> Instructions for the task: Could you return the lines below exactly, from the first line up to and including the line that holds "(res.2 = (b"?

════════════════

Lemma resolve_sources_ok r node idx srcs : forall i peers b res, resolve_sources r node idx i srcs peers b = Ok res ->
  res.2 = b || existsb (source_down r) srcs /\
  (forall j src, srcs !! j = Some src -> listed r node (i + j) src) /\
  forall p, p ∈ res.1 <-> p ∈ peers \/ exists j src, srcs !! j = Some src /\ offers r node idx (i + j) src p.
Proof.
  assert (Hstep : forall src srcs' i (peers endpoints : list string) (b down : bool) (res : list string * bool),
    (res.2 = (b || down) || existsb (source_down r) srcs' /\
     (forall j s, srcs' !! j = Some s -> listed r node (S i + j) s) /\
     forall p, p ∈ res.1 <-> p ∈ peers ++ endpoints \/ exists j s, srcs' !! j = Some s /\ offers r node idx (S i + j) s p) ->
    source_down r src = down -> listed r node i src -> (forall p, offers r node idx i src p <-> p ∈ endpoints) ->
    res.2 = b || existsb (source_down r) (src :: srcs') /\
    (forall j s, (src :: srcs') !! j = Some s -> listed r node (i + j) s) /\
    forall p, p ∈ res.1 <-> p ∈ peers \/ exists j s, (src :: srcs') !! j = Some s /\ offers r node idx (i + j) s p).
  { intros src srcs' i peers endpoints b down res (Hb & Hl & Hp) Hd Hl0 Ho. split_and!.
    - rewrite Hb. simpl. by rewrite Hd, orb_assoc.
    - intros [|j] s Hs; [injection Hs as <-; by rewrite Nat.add_0_r|]. rewrite <-Nat.add_succ_comm. by apply Hl.
    - intros p. rewrite Hp, elem_of_app. split.
      + intros [[?|He]|(j & s & Hs & Hof)]; [by left| |].
        * right. exists 0, src. rewrite Nat.add_0_r. split; [done|by apply Ho].
        * right. exists (S j), s. rewrite <-Nat.add_succ_comm. done.
      + intros [?|([|j] & s & Hs & Hof)]; [by left; left| |].
        * injection Hs as <-. rewrite Nat.add_0_r in Hof. left. right. by apply Ho.
        * right. exists j, s. rewrite Nat.add_succ_comm. done. }
  induction srcs as [|src srcs IH]; intros i peers b res.
  { intros [= <-]. simpl. rewrite orb_false_r. split_and!; [done|done|]. intros p. split; [by left|by intros [?|(? & ? & ? & _)]]. }
  cbn [resolve_sources]. destruct (ps_Label src) as [l|] eqn:El; [|destruct (ps_Static src) as [s|] eqn:Es];
    [| |destruct (ps_EC2Tags src) as [e|] eqn:Ee].
  - destruct (resolveLabel r node i l idx) as [endpoints|] eqn:Er; [|done]. cbn. intros H%IH.
    destruct (resolveLabel_spec _ _ _ _ _ _ Er) as (items & Hl & Hin).
    apply (Hstep src srcs i peers endpoints b false); [by rewrite orb_false_r| | |].
    + unfold source_down, is_ec2. by rewrite El.
    + unfold listed. rewrite El. by exists items.
    + intros p. unfold offers. rewrite El, Hin. split.
      * intros (items' & peer & Hl' & Hq). rewrite Hl in Hl'. injection Hl' as <-. by exists peer.
      * intros (peer & Hq). by exists items, peer.
  - intros H%IH. apply (Hstep src srcs i peers s b false); [by rewrite orb_false_r| | |].
    + unfold source_down, is_ec2. by rewrite El, Es.
    + unfold listed. by rewrite El.
    + intros p. unfold offers. by rewrite El, Es.
  - destruct (resolveEC2 r e) as [endpoints down] eqn:Er. intros H%IH.
    apply (Hstep src srcs i peers endpoints b down); [done| | |].
    + unfold source_down, is_ec2. by rewrite El, Es, Ee, Er.
    + unfold listed. by rewrite El.
    + intros p. unfold offers. by rewrite El, Es, Ee, Er.
  - intros H%IH. apply (Hstep src srcs i peers [] b false); [by rewrite orb_false_r, app_nil_r| | |].
    + unfold source_down, is_ec2. by rewrite El, Es, Ee.
    + unfold listed. by rewrite El.
    + intros p. unfold offers. rewrite El, Es, Ee. by rewrite elem_of_nil.
Qed.
Lemma resolve_sources_total r node idx srcs : forall i peers b,
  (forall j src, srcs !! j = Some src -> listed r node (i + j) src) ->
  exists res, resolve_sources r node idx i srcs peers b = Ok res.
Proof.
  induction srcs as [|src srcs IH]; intros i peers b Hl; [by eexists|]. cbn [resolve_sources].
  assert (Hl' : forall j s, srcs !! j = Some s -> listed r node (S i + j) s).
  { intros j s Hs. rewrite Nat.add_succ_comm. by apply (Hl (S j)). }
  specialize (Hl 0 src eq_refl). rewrite Nat.add_0_r in Hl. unfold listed in Hl.
  destruct (ps_Label src) as [l|]; [|destruct (ps_Static src); [|destruct (ps_EC2Tags src) as [e|]]].
  - destruct Hl as [items Hl]. unfold resolveLabel. rewrite Hl. cbn. by apply IH.
  - by apply IH.
  - destruct (resolveEC2 r e). by apply IH.
  - by apply IH.
Qed.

════════════════

> Response area:
Lemma resolve_sources_ok r node idx srcs : forall i peers b res, resolve_sources r node idx i srcs peers b = Ok res ->
  res.2 = b || existsb (source_down r) srcs /\
  (forall j src, srcs !! j = Some src -> listed r node (i + j) src) /\
  forall p, p ∈ res.1 <-> p ∈ peers \/ exists j src, srcs !! j = Some src /\ offers r node idx (i + j) src p.
Proof.
  assert (Hstep : forall src srcs' i (peers endpoints : list string) (b down : bool) (res : list string * bool),
    (res.2 = (b || down) || existsb (source_down r) srcs' /\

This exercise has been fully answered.